Instructions for the task => Two lines mark the range in the entries below: the one holding "destruct (N.eqb LF c), (N.eqb" and the one holding "Lemma held_terminated (t". Set down those two and all lines between them, exactly.

========================================================================

Lemma spaces_segments (x : N) (sep' : str) (s : str) :
  forallb is_space s = true ->
  Forall (fun l => forallb is_space l = true)
         (split_scan (x :: sep') 0 [] s).
Proof.
  set (sep := x :: sep').
  remember (length s) as n eqn:Hn.
  revert s Hn. induction n as [n IH] using lt_wf_ind. intros s Hn Hs.
  destruct (includes sep s) eqn:Hi.
  - destruct (split_scan_first x sep' s [] Hi) as (u & v & Hsv & Hw).
    fold sep in Hsv, Hw. rewrite Hsv at 1. rewrite (Hw v).
    rewrite Hsv, !forallb_app in Hs.
    apply andb_prop in Hs as [Hu Hs]. apply andb_prop in Hs as [_ Hv].
    constructor; [exact Hu|].
    apply (IH (length v)); [|reflexivity|exact Hv].
    rewrite Hn, Hsv, !length_app. simpl. lia.
  - rewrite (split_scan_absent sep s [] Hi).
    constructor; [exact Hs|constructor].
Qed.

Lemma blank_no_data (message : str) :
  is_empty (trim message) = true -> data_lines message = [].
Proof.
  intros H. apply blank_spaces in H.
  unfold data_lines, split.
  pose proof (spaces_segments LF [] message H) as Hall.
  induction Hall as [|l ls Hl _ IH]; [reflexivity|].
  cbn [fold_left]. now rewrite (space_line_skipped l [] Hl).
Qed.

(** What the chat reader does with one message is to hand on its data
    lines. *)
Lemma on_message_data_lines (message : str) (log : list str) :
  on_message log_step log message = log ++ data_lines message.
Proof.
  unfold on_message.
  destruct (is_empty (trim message)) eqn:Hb.
  - now rewrite (blank_no_data message Hb), app_nil_r.
  - apply log_lines.
Qed.

Lemma fold_messages (ms : list str) (log : list str) :
  fold_left (on_message log_step) ms log = log ++ flat_map data_lines ms.
Proof.
  revert log; induction ms as [|m ms IH]; intros log.
  - simpl. now rewrite app_nil_r.
  - simpl. rewrite IH, on_message_data_lines. now rewrite app_assoc.
Qed.

Lemma frames_complete (chunks : list str) :
  frames chunks = flat_map data_lines (complete_messages (concat chunks)).
Proof.
  unfold frames.
  etransitivity; [exact (read_loop_spec log_step chunks [] [] eq_refl)|].
  apply (fold_messages _ []).
Qed.

(** The data lines of the segments of a text are the data lines of the
    text. *)
Lemma data_lines_segments (text : str) :
  flat_map data_lines (split frame_delimiter text) = data_lines text.
Proof.
  unfold split, frame_delimiter.
  remember (length text) as n eqn:Hn.
  revert text Hn. induction n as [n IH] using lt_wf_ind. intros text Hn.
  destruct (includes [LF; LF] text) eqn:Hi.
  - destruct (split_scan_first LF [LF] text [] Hi) as (u & v & Ht & Hw).
    rewrite Ht at 1. rewrite (Hw v). cbn [rev app flat_map].
    rewrite (IH (length v)); [|rewrite Hn, Ht, !length_app; simpl; lia
                              |reflexivity].
    rewrite Ht.
    change (u ++ [LF; LF] ++ v) with (u ++ LF :: ([] ++ LF :: v)).
    now rewrite !data_lines_app, data_lines_nil.
  - rewrite (split_scan_absent [LF; LF] text [] Hi). simpl.
    now rewrite app_nil_r.
Qed.

Lemma delivered_and_held (text : str) :
  flat_map data_lines (complete_messages text)
  ++ data_lines (last (split frame_delimiter text) [])
  = data_lines text.
Proof.
  rewrite <- (data_lines_segments text).
  unfold complete_messages.
  assert (Hne : split frame_delimiter text <> [])
    by apply split_scan_nonempty.
  rewrite (app_removelast_last [] Hne) at 3.
  rewrite flat_map_app. simpl. now rewrite app_nil_r.
Qed.

(** Behind a text that ends with the delimiter nothing is held back but
    an empty segment or a single line feed. *)
Lemma split_terminated (t acc : str) :
  includes frame_delimiter t = false ->
  exists m r,
    split_scan frame_delimiter 0 acc (t ++ frame_delimiter) = [m; r]
    /\ (r = [] \/ r = [LF]).
Proof.
  unfold frame_delimiter.
  revert acc; induction t as [|c t IH]; intros acc Hi.
  - exists (rev acc), []. split; [|now left].
    exact (split_scan_match LF [LF] acc []).
  - cbn [includes] in Hi. apply orb_false_iff in Hi as [Hs Hi].
    change (split_scan [LF; LF] 0 acc ((c :: t) ++ [LF; LF]))
      with (if startsWith [LF; LF] (c :: (t ++ [LF; LF]))
            then rev acc :: split_scan [LF; LF] 1 [] (t ++ [LF; LF])
            else split_scan [LF; LF] 0 (c :: acc) (t ++ [LF; LF])).
    destruct t as [|d t].
    + cbn [app startsWith]. destruct (N.eqb LF c) eqn:Hc.
      * exists (rev acc), [LF]. split; [|now right].
        rewrite N.eqb_refl. reflexivity.
      * cbn [andb].
        destruct (IH (c :: acc) eq_refl) as (m & r & Hm & Hr).
        exists m, r. split; [exact Hm|exact Hr].
    + assert (Hs' : startsWith [LF; LF] (c :: (d :: t) ++ [LF; LF]) = false).
      { rewrite <- Hs. cbn [startsWith app].
        destruct (N.eqb LF c), (N.eqb LF d); reflexivity. }
      rewrite Hs'.
      destruct (IH (c :: acc) Hi) as (m & r & Hm & Hr).
      exists m, r. split; [exact Hm|exact Hr].
Qed.

Lemma held_terminated (t : str) :
  data_lines (last (split frame_delimiter (t ++ frame_delimiter)) []) = [].
Proof.
  unfold split, frame_delimiter.
  remember (length t) as n eqn:Hn.
  revert t Hn. induction n as [n IH] using lt_wf_ind. intros t Hn.
  destruct (includes [LF; LF] t) eqn:Hi.
  - destruct (split_scan_first LF [LF] t [] Hi) as (u & v & Ht & Hw).
    rewrite Ht. rewrite <- !app_assoc. rewrite (Hw (v ++ [LF; LF])).
    rewrite last_cons_ne by apply split_scan_nonempty.
    apply (IH (length v)); [|reflexivity].
    rewrite Hn, Ht, !length_app. simpl. lia.
  - destruct (split_terminated t [] Hi) as (m & r & Hm & Hr).
    unfold frame_delimiter in Hm. rewrite Hm. cbn [last].
    destruct Hr as [->| ->]; reflexivity.
Qed.

Lemma frames_terminated (chunks : list str) (t : str) :
  concat chunks = t ++ frame_delimiter -> frames chunks = data_lines t.
Proof.
  intros Hc. rewrite frames_complete, Hc.
  pose proof (delivered_and_held (t ++ frame_delimiter)) as H.
  rewrite held_terminated, app_nil_r in H. rewrite H.
  unfold frame_delimiter.
  change (t ++ [LF; LF]) with (t ++ LF :: ([] ++ LF :: [])).
  now rewrite !data_lines_app, data_lines_nil, !app_nil_r.
Qed.

(** *** The report reader *)

Section Loop.
Variable St : Type.
Variable on_data : str -> St -> St.

(** The report reader handles the complete lines of the text that the
    buffer and the chunks make up. *)
Lemma report_read_loop_spec (chunks : list str) (buffer : str) (s : St) :
  includes [LF] buffer = false ->
  report_read_loop on_data chunks buffer s
  = fold_left (on_line on_data)
              (removelast (split [LF] (buffer ++ concat chunks))) s.
Proof.
  revert buffer s; induction chunks as [|c cs IH]; intros buffer s Hb.
  - simpl. rewrite app_nil_r. unfold split.
    rewrite (split_scan_absent _ buffer [] Hb). reflexivity.
  - simpl. unfold report_on_chunk, pop.
    rewrite IH.
    + rewrite <- fold_left_app. f_equal.
      unfold split.
      rewrite (app_assoc buffer c (concat cs)).
      rewrite (split_scan_app LF [] (buffer ++ c) (concat cs)).
      cbv zeta.
      rewrite removelast_app_ne by apply split_scan_nonempty.
      reflexivity.
    + unfold split. apply split_scan_last_absent.
Qed.

End Loop.

Lemma report_frames_lines (chunks : list str) :
  report_frames chunks
  = fold_left (on_line log_step)
              (removelast (split [LF] (concat chunks))) [].
Proof.
  unfold report_frames.
  now rewrite (report_read_loop_spec _ log_step chunks [] [] eq_refl).
Qed.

========================================================================

Response to this task =>
        destruct (N.eqb LF c), (N.eqb LF d); reflexivity. }
      rewrite Hs'.
      destruct (IH (c :: acc) Hi) as (m & r & Hm & Hr).
      exists m, r. split; [exact Hm|exact Hr].
Qed.

Lemma held_terminated (t : str) :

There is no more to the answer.